Democrats do live shows — the entertaining political strategist James Carville has an upcoming show in Boston with Al Hunt, his partner in the “Politics War Room” podcast — although not on the scale of the Carlson tour, the show does have a VIP “meet and greet” option like Carlson’s shows did. The hosts of the progressive “Pod Save America” podcast do live shows, but the men, former aides to President Barack Obama, are hardly household names. There’s always a stream of touring liberal comedians and late-night talk show hosts having their say.
It’s not that they haven’t tried — progressives tried to match conservative talk radio with a liberal alternative, Air America, which went under in 2010. Meanwhile, conservatives kept building from the base of talk radio with other forms of media, including publishing and film, which has resulted in the powerful media ecosystem that virtually guarantees the success of a live tour.
“The way you have to look at it is, especially on the political right, there is a full industry of books and radio and digital and television and magazines — there’s a multimedia empire that people like Rush Limbaugh and Glenn Beck and now Tucker Carlson have built,” Jones, at the University of Georgia, told me. “And even if they exist their TV show or network, they’re able to make this amazing living on proselytizing the truth, or whatever it is they proselytize.”

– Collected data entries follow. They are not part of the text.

(** C2, amended.  [add_record] raises [InvalidEmployeeId] exactly when the
    employee ID is not a positive integer; else [InvalidDateFormat] exactly
    when the date is not a string that spells a calendar date (year in four
    digits, month and day in two digits or unpadded, the day also with a
    blank for the zero); else [InvalidStatus] exactly when the status is not
    a string of the fixed set.  Whenever it raises, the store is the one it
    was called on.  A date in any of the accepted spellings, with a valid
    employee ID and status, is added under its canonical rendering. *)
Theorem add_record_rejects (st : store) (emp_id date status : pyval) :
  (add_record emp_id date status st = (st, Raise InvalidEmployeeId)
     ↔ ¬ valid_emp_id emp_id)
  ∧ (add_record emp_id date status st = (st, Raise InvalidDateFormat)
     ↔ valid_emp_id emp_id ∧ ¬ valid_date date)
  ∧ (add_record emp_id date status st = (st, Raise InvalidStatus)
     ↔ valid_emp_id emp_id ∧ valid_date date ∧ ¬ valid_status_arg status)
  ∧ (∀ st' x, add_record emp_id date status st = (st', Raise x) → st' = st)
  ∧ (∀ (z : Z) (s v : string) (y m d : Z),
       emp_id = PyInt z → date = PyStr s → status = PyStr v →
       0 < z → date_ok y m d = true → spells s (y, m, d) → v ∈ VALID_STATUSES →
       add_record emp_id date status st
       = (put st (z, isoformat (y, m, d), v), Ok ())).
Proof.
  rewrite validate_emp_id_invalid, validate_date_invalid, validate_status_invalid.
  rewrite validate_emp_id_valid, validate_date_valid.
  split_and!;
    [..| intros st' x H; by apply add_record_Raise in H as [-> _]
       | intros z s v y m d -> -> -> Hz Hok Hs Hv; apply add_record_Ok;
         exists z, (isoformat (y, m, d)), v;
         split_and!; [by apply validate_emp_id_Ok | | by apply validate_status_Ok | done];
         apply validate_date_Ok; by exists s, y, m, d ];
    rewrite add_record_unfold;
    destruct (_validate_emp_id emp_id) as [e|x1] eqn:E1;
    try (apply validate_emp_id_Raise in E1 as ->);
    destruct (_validate_date date) as [nd|x2] eqn:E2;
    try (apply validate_date_Raise in E2 as ->);
    destruct (_validate_status status) as [s|x3] eqn:E3;
    try (apply validate_status_Raise in E3 as ->);
    split; try done; try naive_solver.
Qed.

End rejecting.

(* ===================================================================== *)
(** * Deleting records *)
(* ===================================================================== *)

Section deleting.

Lemma delete_record_unfold (emp_id : Z) (date : pyval) (st : store) :
  delete_record emp_id date st =
  match _validate_date date with
  | Raise x => (st, Raise x)
  | Ok normalized_date =>
      match st !! emp_id with
      | Some records =>
          match records !! normalized_date with
          | Some _ =>
              (if decide (delete normalized_date records = ∅)
               then delete emp_id st
               else <[emp_id := delete normalized_date records]> st, Ok true)
          | None => (st, Ok false)
          end
      | None => (st, Ok false)
      end
  end.
Proof.
  unfold delete_record, mbind, prog_bind, lift, read, write, mret, prog_ret.
  destruct (_validate_date date) as [nd|]; [|done].
  destruct (st !! emp_id) as [records|]; [|done].
  destruct (records !! nd) as [status|] eqn:E.
  - rewrite decide_True by eauto. by destruct (decide (delete nd records = ∅)).
  - rewrite decide_False; [done|]. by intros [? ?].
Qed.

Lemma delete_empty_singleton (records : gmap string string) (date status : string) :
  records !! date = Some status →
  delete date records = ∅ ↔ records = {[ date := status ]}.
Proof.
  intros Hd. split.
  - intros He. rewrite <- (insert_id records date status Hd).
    by rewrite <- insert_delete_eq, He.
  - intros ->. apply delete_singleton_eq.
Qed.

Lemma status_of_None_iff (st : store) (emp_id : Z) (date : string) :
  status_of st emp_id date = None ↔
  st !! emp_id = None ∨ ∃ records, st !! emp_id = Some records ∧ records !! date = None.
Proof.
  unfold status_of. destruct (st !! emp_id) as [records|]; simpl; naive_solver.
Qed.

(** C5.  [delete_record] checks the date before it looks at the store: a
    date that is not valid raises [InvalidDateFormat], whatever the store
    holds.  For a well-formed date, that is a string that spells a calendar
    date [(y, m, d)], whose normal form is the rendering [YYYY-MM-DD] of
    that date: when the pair of the employee and the normal form has a
    status, the result is [True], the pair has none afterwards, every other
    pair keeps its status, every other employee keeps their records, and the
    employee remains in the store exactly when another of their records
    remains; when the pair has no status (the employee is absent, or the
    date is), the result is [False] and the store is the one it was. *)
Theorem delete_record_spec (st : store) (emp_id : Z) (date : pyval) :
  (¬ valid_date date → delete_record emp_id date st = (st, Raise InvalidDateFormat))
  ∧ (∀ (s : string) (y m d : Z),
       date = PyStr s → date_ok y m d = true → spells s (y, m, d) →
       (∀ records status,
          st !! emp_id = Some records →
          records !! isoformat (y, m, d) = Some status →
          ∃ st', delete_record emp_id date st = (st', Ok true)
                 ∧ status_of st' emp_id (isoformat (y, m, d)) = None
                 ∧ (∀ e d', (e, d') ≠ (emp_id, isoformat (y, m, d)) →
                            status_of st' e d' = status_of st e d')
                 ∧ (∀ e, e ≠ emp_id → st' !! e = st !! e)
                 ∧ (records = {[ isoformat (y, m, d) := status ]} →
                    st' !! emp_id = None)
                 ∧ (records ≠ {[ isoformat (y, m, d) := status ]} →
                    st' !! emp_id = Some (delete (isoformat (y, m, d)) records)))
       ∧ (status_of st emp_id (isoformat (y, m, d)) = None →
          delete_record emp_id date st = (st, Ok false))).
Proof.
  split.
  - intros H%validate_date_invalid. by rewrite delete_record_unfold, H.
  - intros s y m d' Hdate Hok Hspells.
    assert (Hnd : _validate_date date = Ok (isoformat (y, m, d'))).
    { apply validate_date_Ok. by exists s, y, m, d'. }
    generalize dependent (isoformat (y, m, d')). intros nd Hnd. split.
    + intros records status He Hd. rewrite delete_record_unfold, Hnd, He, Hd.
      pose proof (delete_empty_singleton records nd status Hd) as Hsingle.
      eexists. split; [reflexivity|].
      destruct (decide (delete nd records = ∅)) as [Hempty | Hrest].
      * split_and!.
        -- unfold status_of. by rewrite lookup_delete_eq.
        -- intros e d Hne. unfold status_of.
           destruct (decide (e = emp_id)) as [-> | Hne'].
           ++ rewrite lookup_delete_eq, He. simpl.
              assert (d ≠ nd) by congruence.
              apply Hsingle in Hempty as ->. by rewrite lookup_singleton_ne.
           ++ by rewrite lookup_delete_ne.
        -- intros e Hne. by rewrite lookup_delete_ne.
        -- intros _. apply lookup_delete_eq.
        -- intros Hns. by apply Hsingle in Hempty.
      * split_and!.
        -- unfold status_of. rewrite lookup_insert_eq. simpl. apply lookup_delete_eq.
        -- intros e d Hne. unfold status_of.
           destruct (decide (e = emp_id)) as [-> | Hne'].
           ++ rewrite lookup_insert_eq, He. simpl.
              assert (d ≠ nd) by congruence. by rewrite lookup_delete_ne.
           ++ by rewrite lookup_insert_ne.
        -- intros e Hne. by rewrite lookup_insert_ne.
        -- intros Hs. by apply Hsingle in Hs.
        -- intros _. apply lookup_insert_eq.
    + intros Hnone. rewrite delete_record_unfold, Hnd.
      apply status_of_None_iff in Hnone as [-> | (records & -> & ->)]; done.
Qed.

(** The theorem at an unpadded spelling of the date of the employee's only
    record, and at a date the employee has no record of. *)
Lemma delete_record_spec_witness :
  (∃ st', delete_record 107 (PyStr "2026-2-1")
            {[ 107 := {[ "2026-02-01"%string := "Present"%string ]} ]}
          = (st', Ok true)
          ∧ status_of st' 107 "2026-02-01" = None
          ∧ st' !! 107 = None)
  ∧ delete_record 107 (PyStr "2026-2-2")
      {[ 107 := {[ "2026-02-01"%string := "Present"%string ]} ]}
    = ({[ 107 := {[ "2026-02-01"%string := "Present"%string ]} ]}, Ok false).
Proof.
  split.
  - destruct (proj2 (delete_record_spec
                      {[ 107 := {[ "2026-02-01"%string := "Present"%string ]} ]}
                      107 (PyStr "2026-2-1"))
                "2026-2-1"%string 2026 2 1 eq_refl eq_refl) as [Hfound _].
    { exists [digit_char 2], [digit_char 1]. split_and!; [| | reflexivity].
      - apply list_elem_of_In. right. left. reflexivity.
      - apply list_elem_of_In. right. left. reflexivity. }
    destruct (Hfound {[ "2026-02-01"%string := "Present"%string ]} "Present"%string
                eq_refl eq_refl) as (st' & Hrun & Hgone & _ & _ & Hlast & _).
    exists st'. split_and!; [exact Hrun | exact Hgone | exact (Hlast eq_refl)].
  - destruct (proj2 (delete_record_spec
                      {[ 107 := {[ "2026-02-01"%string := "Present"%string ]} ]}
                      107 (PyStr "2026-2-2"))
                "2026-2-2"%string 2026 2 2 eq_refl eq_refl) as [_ Habsent].
    { exists [digit_char 2], [digit_char 2]. split_and!; [| | reflexivity].
      - apply list_elem_of_In. right. left. reflexivity.
      - apply list_elem_of_In. right. left. reflexivity. }
    exact (Habsent eq_refl).
Defined.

It would be a mistake, though, to emphasize the entertainment part of these tours over the politics — and to dismiss Carlson as “unemployed” as his former Fox colleague Chris Wallace recently did.
As Jason Zengerle recently wrote for The New York Times, Carlson’s streaming service is said to have more than 400,000 paid subscribers — a credible number, and possible low, for someone who once had the highest rated show on cable TV — and his podcast “now regularly sits in the top five of Spotify’s weekly podcast ratings and occasionally beats ‘The Joe Rogan Experience’ for the top spot.” He has 14 million followers on X, 10 million more people than tuned in to his show on Fox. And Zengerle pointed out, that although JD Vance was the guest at the show in Hershey, it was Carlson, not Vance, that the crowds had turned to see.
America once saw a movie star become president. It’s not inconceivable that a rock-star pundit could become one too.